This report provides a technical analysis of the patent landscape and current development of Health Information Technology (HIT) and health diagnostics across Europe, UK, and USA. It considers the commercial and legal strengths of the patent portfolios of leading organisations within the field. The analysis of the landscape is achieved by mapping the overall field of Healthcare IT within target markets using proprietary analytical and secondary research tools.
This report has been produced by Mr Jesse Boamah whilst studying at Coller IP, as a formal contribution towards his PhD studies at the Centre for Doctoral Training in Healthcare Innovation at the University of Oxford.
In today’s competitive environment, knowing and understanding the marketplace is proving to be very essential. To succeed in emerging markets, healthcare firms are required to evolve quickly in a fast-paced demanding healthcare environment. The drive for investment in Health IT is, particularly, a suitable solution due to the promise of quality and efficiency gains. Technological advances and national initiatives (e.g. the NHS National Programme for IT) to reduce costs have also spurred advances in healthcare informatics by adopting an ongoing support for information systems. These efforts aim to standardize nomenclature, formats and communication protocols; thus enhancing interoperability and overcoming problems of fragmentation. Wide applications of health information systems to improve patient care include Electronic Health Records and Computerised Provider Order Entry. Also imaging applications such as Picture Archiving and Communications Systems have helped in improving workflow in hospitals.
As technical developments are made, there are parallel increases in the number of patents being filed to protect the underlying inventions. Information based on patent landscaping can provide a useful insight to support decision-making. As well as providing market intelligence for healthcare firms, it helps in understanding and considering the hotspots of developments, improving formulation of patenting strategy, and identifying key suppliers and partnerships for further technological development.
- Significant advances are being made in increasing efficiency through novel information technologies, component design enhancements and other advances in integrating communication systems.
- Increased patenting activity and patent rights in Health IT can be attributed to a move towards remote care to reduce stays in hospitals, and encourage self-monitoring.
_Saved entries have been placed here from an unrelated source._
(** Splitting around a separator splits both sides. *)
Lemma split_app sep s t :
  PyStr.split sep (s +:+ String sep t) = PyStr.split sep s ++ PyStr.split sep t.
Proof.
  induction s as [|c s IH]; simpl.
  - by rewrite Ascii.eqb_refl.
  - rewrite IH. destruct (Ascii.eqb c sep); [done|].
    pose proof (split_not_nil sep s). by destruct (PyStr.split sep s).
Qed.

(** Splitting a join of pieces without the separator gives the pieces. *)
Lemma split_join sep parts :
  parts ≠ [] →
  Forall (λ p, PyStr.contains sep p = false) parts →
  PyStr.split sep (PyStr.join (String sep "") parts) = parts.
Proof.
  induction parts as [|p [|q ps] IH]; [done| |]; intros _ Hall.
  - apply Forall_cons in Hall as [Hp _]. by apply split_no_sep.
  - apply Forall_cons in Hall as [Hp Hall].
    rewrite join_cons. change (String sep "" +:+ ?x) with (String sep x).
    rewrite split_app, split_no_sep, IH by done. done.
Qed.

Lemma join_app sep l1 l2 :
  l1 ≠ [] → l2 ≠ [] →
  PyStr.join sep (l1 ++ l2) = PyStr.join sep l1 +:+ sep +:+ PyStr.join sep l2.
Proof.
  intros Hl1 Hl2. induction l1 as [|p [|q l1] IH]; [done| |].
  - destruct l2; done.
  - change ((p :: q :: l1) ++ l2) with (p :: (q :: l1) ++ l2).
    change ((q :: l1) ++ l2) with (q :: l1 ++ l2) at 1.
    rewrite !join_cons.
    change (q :: l1 ++ l2) with ((q :: l1) ++ l2). rewrite IH by done.
    by rewrite !append_assoc.
Qed.

Lemma lower_join sep parts :
  PyStr.lower (PyStr.join sep parts) = PyStr.join (PyStr.lower sep) (PyStr.lower <$> parts).
Proof.
  induction parts as [|p [|q ps] IH]; [done..|].
  rewrite fmap_cons. change (PyStr.lower <$> q :: ps) with (PyStr.lower q :: (PyStr.lower <$> ps)) in *.
  rewrite !join_cons, !lower_app. by rewrite IH.
Qed.

End MoreStringFacts.

(** ** More on the extractor *)

Section MoreExtractor.

(** The labels of a lower-cased host are lower-case. *)
Lemma split_lower_fixed host :
  Forall (λ p, PyStr.lower p = p) (PyStr.split "." (PyStr.lower host)).
Proof.
  rewrite split_lower. apply Forall_fmap, Forall_true. intros p. simpl.
  apply lower_idemp.
Qed.

(** A join of lower-case labels without dots splits into these labels. *)
Lemma split_lower_join labels :
  labels ≠ [] →
  Forall (λ p, PyStr.contains "." p = false) labels →
  Forall (λ p, PyStr.lower p = p) labels →
  PyStr.split "." (PyStr.lower (PyStr.join "." labels)) = labels.
Proof.
  intros Hne Hdots Hlower. rewrite lower_join.
  assert (PyStr.lower <$> labels = labels) as ->.
  { clear Hne Hdots. induction Hlower as [|p ps Hp _ IH]; [done|].
    by rewrite fmap_cons, Hp, IH. }
  by apply (split_join "." labels).
Qed.

Lemma dotted_not_empty host : PyStr.contains "." host = true → host ≠ "".
Proof. by intros H ->. Qed.

(** The three ways a host with a dot is treated. *)
Lemma extract_dotted host :
  PyStr.contains "." host = true →
  (∃ a b, PyStr.split "." (PyStr.lower host) = [a; b]
          ∧ extract_top_level_domain host = Some (PyStr.join "." [a; b]))
  ∨ (∃ pre c a b, PyStr.split "." (PyStr.lower host) = pre ++ [c; a; b]
                  ∧ PyStr.join "." [a; b] ∈ multi_part_tlds
                  ∧ extract_top_level_domain host = Some (PyStr.join "." [c; a; b]))
  ∨ (∃ pre c a b, PyStr.split "." (PyStr.lower host) = pre ++ [c; a; b]
                  ∧ (PyStr.join "." [a; b] ∉ multi_part_tlds)
                  ∧ extract_top_level_domain host = Some (PyStr.join "." [a; b])).
Proof.
  intros Hc. pose proof (dotted_not_empty host Hc) as Hne.
  rewrite <- contains_lower, <- split_length_contains in Hc.
  apply Nat.leb_le, list_snoc2 in Hc as (pre & a & b & Hsplit).
  destruct pre as [|c pre _] using rev_ind.
  - left. exists a, b. split; [done|]. by apply extract_two.
  - rewrite <- app_assoc in Hsplit. simpl in Hsplit. right.
    pose proof (extract_three host pre c a b Hne Hsplit) as H.
    destruct (decide (PyStr.join "." [a; b] ∈ multi_part_tlds)) as [Hin|Hin].
    + left. exists pre, c, a, b. repeat split; [done..|].
      by rewrite bool_decide_eq_true_2 in H.
    + right. exists pre, c, a, b. repeat split; [done..|].
      by rewrite bool_decide_eq_false_2 in H.
Qed.

(** The result of a host with a dot: the join of the last two or three of
    its labels. *)
Lemma extract_dotted_labels host :
  PyStr.contains "." host = true →
  ∃ pre labels,
    PyStr.split "." (PyStr.lower host) = pre ++ labels
    ∧ (length labels = 2 ∨ length labels = 3)
    ∧ extract_top_level_domain host = Some (PyStr.join "." labels).
Proof.
  intros [(a & b & Hs & H)|[(pre & c & a & b & Hs & _ & H)
                           |(pre & c & a & b & Hs & _ & H)]]%extract_dotted.
  - exists [], [a; b]. eauto.
  - exists pre, [c; a; b]. eauto.
  - exists (pre ++ [c]), [a; b]. rewrite <- app_assoc. eauto.
Qed.

(** The extractor on a join of lower-case labels without dots. *)
Lemma extract_of_labels2 a b :
  Forall (λ p, PyStr.contains "." p = false) [a; b] →
  Forall (λ p, PyStr.lower p = p) [a; b] →
  extract_top_level_domain (PyStr.join "." [a; b]) = Some (PyStr.join "." [a; b]).
Proof.
  intros Hdots Hlower. apply extract_two.
  - apply append_not_empty.
  - by apply split_lower_join.
Qed.

Lemma extract_of_labels3 c a b :
  Forall (λ p, PyStr.contains "." p = false) [c; a; b] →
  Forall (λ p, PyStr.lower p = p) [c; a; b] →
  PyStr.join "." [a; b] ∈ multi_part_tlds →
  extract_top_level_domain (PyStr.join "." [c; a; b])
  = Some (PyStr.join "." [c; a; b]).
Proof.
  intros Hdots Hlower Hin.
  rewrite (extract_three _ [] c a b).
  - by rewrite bool_decide_eq_true_2.
  - apply append_not_empty.
  - by apply split_lower_join.
Qed.

End MoreExtractor.

(** X1.  Extracting the top-level domain of a top-level domain changes
    nothing: what the extractor returns is returned unchanged when it is
    given to the extractor again. *)
Theorem extract_idempotent (host : string) :
  extract_top_level_domain host ≫= extract_top_level_domain
  = extract_top_level_domain host.
Proof.
  destruct (PyStr.contains "." host) eqn:Hc.
  - pose proof (split_pieces "." (PyStr.lower host)) as Hdots.
    pose proof (split_lower_fixed host) as Hlower.
    destruct (extract_dotted host Hc)
      as [(a & b & Hs & H)|[(pre & c & a & b & Hs & Hin & H)
                           |(pre & c & a & b & Hs & Hin & H)]];
      rewrite H; simpl; rewrite Hs in Hdots, Hlower.
    + by apply extract_of_labels2.
    + apply Forall_app in Hdots as [_ Hdots].
      apply Forall_app in Hlower as [_ Hlower].
      by apply extract_of_labels3.
    + apply Forall_app in Hdots as [_ Hdots].
      apply Forall_app in Hlower as [_ Hlower].
      apply Forall_cons in Hdots as [_ Hdots].
      apply Forall_cons in Hlower as [_ Hlower].
      by apply extract_of_labels2.
  - rewrite extract_no_dot by done. simpl. by apply extract_no_dot.
Qed.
- The subsets of patenting in Health IT are relatively small, compared to other industries, and suggest that significant opportunity for further development and growth remains.
- There is a predominance of patenting activities in theUnited States of America.
- Active patenting has been carried out mainly by big firms such as Philips (The Netherlands), Siemens (Germany), GE Healthcare (USA), and Medtronic (USA).
- High patenting activity is seen in patient diagnostics and monitoring. Abbott Diabetes Care has significant concentrations of patents in glucose and insulin monitoring devices.
- Patenting activity in Health IT includes developments in miniature functional recording, light emitting technologies and image diagnostics that are on the increase.